Из его носа гусеницами ползли вниз зеленые сопли. Они останавливались над верхней губой, сильно вздернутой вверх, где смешивались с текущими из глаз слезами. Размазывались рукавом по щекам и, высыхая, становились похожими на торчащие в стороны и вверх смешные усы кота Базилио из детской сказки.
Длинный рассказывал, что его шрамы — это результат драк с соседскими подростками. Но я-то слышал от его бабки, что он родился с приросшей к носу губой, отчего ее потом разрезали. И поскольку я никому не рассказывал эту историю, Длинный всегда меня защищал. Хотя не только меня. Он хотел быть похожим на справедливого шерифа из американского боевика. Был на пару лет старше нас и выше на целую голову.
Позже он рассказывал, что там, на чердаке, глядя на свет, идущий с неба, молился, чтобы все изменилось, время вернулось обратно. В обмен обещая все, что у него было….
Наверно, его богатство никого не прельстило. А может, никто его не услышал или он говорил это не теми словами.
Наверно, теперь Длинный знает нужные слова. Он не хотел воевать как Потап и вместо армии ушел в Череменецкий монастырь….

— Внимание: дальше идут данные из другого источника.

Lemma extend_all_first_page_fails
    (vacancies_endpoint : vacancies_params -> result vacancies_body)
    (only_with_salary : bool) (max_pages : Z) (seeds : list EmployerSeed) :
  1 <= max_pages ->
  Exists (fun seed => exists e, vacancies_endpoint
                        (page_params (hh_id seed) 100 None only_with_salary 0) = Raise e)
    seeds ->
  forall (all_vacancies : list vacancy_payload) (w : world),
  exists e, (extend_all vacancies_endpoint only_with_salary max_pages seeds all_vacancies w).2
            = Raise e.
Proof.
  intros Hmax Hbad. induction Hbad as [seed seeds [e He]|seed seeds _ IH];
    intros all_vacancies w; simpl; rewrite io_bind_run.
  - unfold get_vacancies_by_employer, range.
    destruct (Z.to_nat max_pages) as [|n] eqn:En; [lia|].
    change (Z.of_nat <$> seq 0 (S n)) with (0 :: (Z.of_nat <$> seq 1 n)).
    rewrite pages_loop_cons. cbv zeta. rewrite He. by exists e.
  - destruct (get_vacancies_by_employer _ _ _ _ _ _ w) as [w1 [items|e]]; [apply IH|].
    by exists e.
Qed.

(** X21: there is no rollback across the two writes of a run: when every
    seed employer is fetched and [upsert_companies] accepts the batch, but
    the first page request of some seed fails, the run raises and the
    database is the one that [upsert_companies] left, with the companies
    written and no posting written. *)
Theorem load_hh_data_to_db_partial
    (employers_endpoint : Z -> result employer_payload)
    (vacancies_endpoint : vacancies_params -> result vacancies_body)
    (fromisoformat : string -> result datetime)
    (seeds : list EmployerSeed) (only_with_salary : bool) (max_pages : Z) (w : world)
    (employers_payload : list employer_payload) (s1 : db) :
  1 <= max_pages ->
  Forall2 (fun seed p => employers_endpoint (hh_id seed) = Ok p) seeds employers_payload ->
  upsert_companies employers_payload (w_db w) = Ok s1 ->
  Exists (fun seed => exists e, vacancies_endpoint
                        (page_params (hh_id seed) 100 None only_with_salary 0) = Raise e)
    seeds ->
  exists w' e,
    load_hh_data_to_db employers_endpoint vacancies_endpoint fromisoformat
      seeds only_with_salary max_pages w = (w', Raise e)
    /\ w_db w' = s1.
Proof.
  intros Hmax Hps H1 Hbad. rewrite load_hh_data_to_db_run.
  destruct (get_employers_outcome employers_endpoint seeds w)
    as [(ps & Hps' & ->)|(pre & bad & post & e & -> & _ & He & _)].
  - assert (ps = employers_payload) as ->.
    { clear -Hps Hps'. revert ps Hps'.
      induction Hps as [|seed p seeds l Hp _ IH]; intros ps; inversion 1; subst; [done|].
      f_equal; [congruence|by apply IH]. }
    simpl w_db. rewrite H1.
    set (w1 := {| w_db := s1;
                  w_requests := w_requests
                    (sent w ((fun seed => GetEmployer (hh_id seed)) <$> seeds)) |}).
    destruct (extend_all_sent vacancies_endpoint only_with_salary max_pages seeds [] w1)
      as (rqs & E & _).
    destruct (extend_all_first_page_fails vacancies_endpoint only_with_salary max_pages
                seeds Hmax Hbad [] w1) as [e He].
    destruct (extend_all _ _ _ _ _ _) as [w2 r]. simpl in E, He. subst w2 r.
    by exists (sent w1 rqs), e.
  - exfalso. apply Forall2_app_inv_l in Hps as (l1 & l2 & _ & Hbadp & _).
    inversion Hbadp; subst. congruence.
Qed.

Lemma load_hh_data_to_db_partial_witness :
  exists w' e,
    load_hh_data_to_db steady_employers_endpoint (fun _ => Raise HTTPError)
      sample_fromisoformat acme_seeds false 20 acme_world = (w', Raise e)
    /\ w_db w' = after acme_db (upsert_companies
                   [{| emp_id := 42; emp_name := Value "Acme Corp"%string;
                       emp_alternate_url := None; emp_url := None |}] acme_db).
Proof.
  apply (load_hh_data_to_db_partial steady_employers_endpoint (fun _ => Raise HTTPError)
           sample_fromisoformat acme_seeds false 20 acme_world
           [{| emp_id := 42; emp_name := Value "Acme Corp"%string;
               emp_alternate_url := None; emp_url := None |}]).
  - lia.
  - repeat constructor.
  - reflexivity.
  - apply Exists_cons_hd. by exists HTTPError.
Defined.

Потап еще сидел с мешком на голове, ничего не замечая. Его веки периодически приподнимались, открывая белки глаз с закатившимися зрачками. Через прозрачный целлофан его лицо казалось неестественно надутым, заполнившим все пространство пакета с торчащими в стороны углами ушей, которые еще не успели расправиться, и требовалось подкачать немного воздуху.
Он что-то бормотал, изредка радостно вскрикивая и дергая правой рукой, словно хотел кого-то схватить, но это ему не удавалось. Иногда он приоткрывал свои губы и резко плевался сквозь зубы, с шипением и пузырями выбрасывая воздух, похоже на изображаемую стрельбу. Тогда его лицо становилось напряженным, перекашивалось нервной гримасой. Из нас всех только он не видел во сне веселых человечков. Придя в себя, он говорил, что ему чудилась война с чудищами.
Через десять лет она уже не будет ему сниться. Она будет вокруг него. Потапов Серега будет воевать в Чечне и там погибнет. Он даже не успеет ничего нам о ней рассказать. И мы не узнаем что это такое в реальности.
Похоронку принес военком пятнадцать лет назад, а кажется как вчера. Стояла обычная питерская осень. Серые облака, серые дома, серые лица. В маленьком сером пазике, автобусе с траурными военными номерами на черном фоне, нас, его однокашников, было трое. Остальные места были заняты родственниками: женщинами в плащах и черных платках, мужчинами в истертых, оттянутых книзу, кожаных куртках с множеством карманов. Впереди расплескивая грязь в стороны, ехал военный уазик, предоставленный военкоматом. Идущие на кладбище граждане шарахались в стороны, боясь быть обрызганными, с испугу крестились.
Тогда я впервые увидел, как провожают героев. Как майор зачитывает приказ, а потом пятеро солдат по команде салютуют из калашей в воздух.
На звуки выстрелов стоящие у других могил люди едва повернули головы, и я совершенно не почувствовал той торжественности, о которой говорил офицер, и того героизма, который проявил наш друг.
Я пытался представить, как Серега бросается грудью на амбразуру или, обвязавшись связкой гранат, ложится под вражеский танк. Это я видел когда-то в кино. Но никак не мог осмыслить, за что же все-таки он там воевал, если эта единая наша страна где на всех танках и дотах красуются пятиконечные звезды.
Уазик с военными уехал, предоставив родственникам прощаться. И казалось, что я с Длинным и Шмелем здесь совсем не при чем, забрели сюда случайно. Гроб был совсем не цинковый как говорили в военкомате, а походил на обыкновенный ящик для упаковки крупногабаритных грузов. Просто его не открывали. И мы не знали, был ли там внутри Потап или нет. Он словно опять прятался от нас в полиэтиленовый мешок, теперь уже из дерева, и продолжал смотреть там свои мультики, отгородившись от равнодушного безликого мира. Этот мешок уже никто не сможет сдернуть с него.
Потап писал, что служит на юге, где очень сухо и всегда хочется пить. Теперь Родина щедро вернула ему недостающую влагу. Гроб опускали почти в воду. Дождевые ручейки, размывая стенки могилы, устремлялись вниз, пытаясь наполнить любое углубление когда-то необходимой Потапу водой.
Видел ли Серега в глюках свое будущее, я не знаю. Он не рассказывал об этом. Но из всех нас только он один не смеялся под действием клея, а жутко гримасничал и выдавливал слюну сквозь зубы. Иногда нам казалось, что он передразнивает нас, притворяясь. Пользуясь прозрачностью своего фирменного пакета, открыто издевается над нашим развлечением. Только ждет случая, чтобы рассмеяться нам в лицо.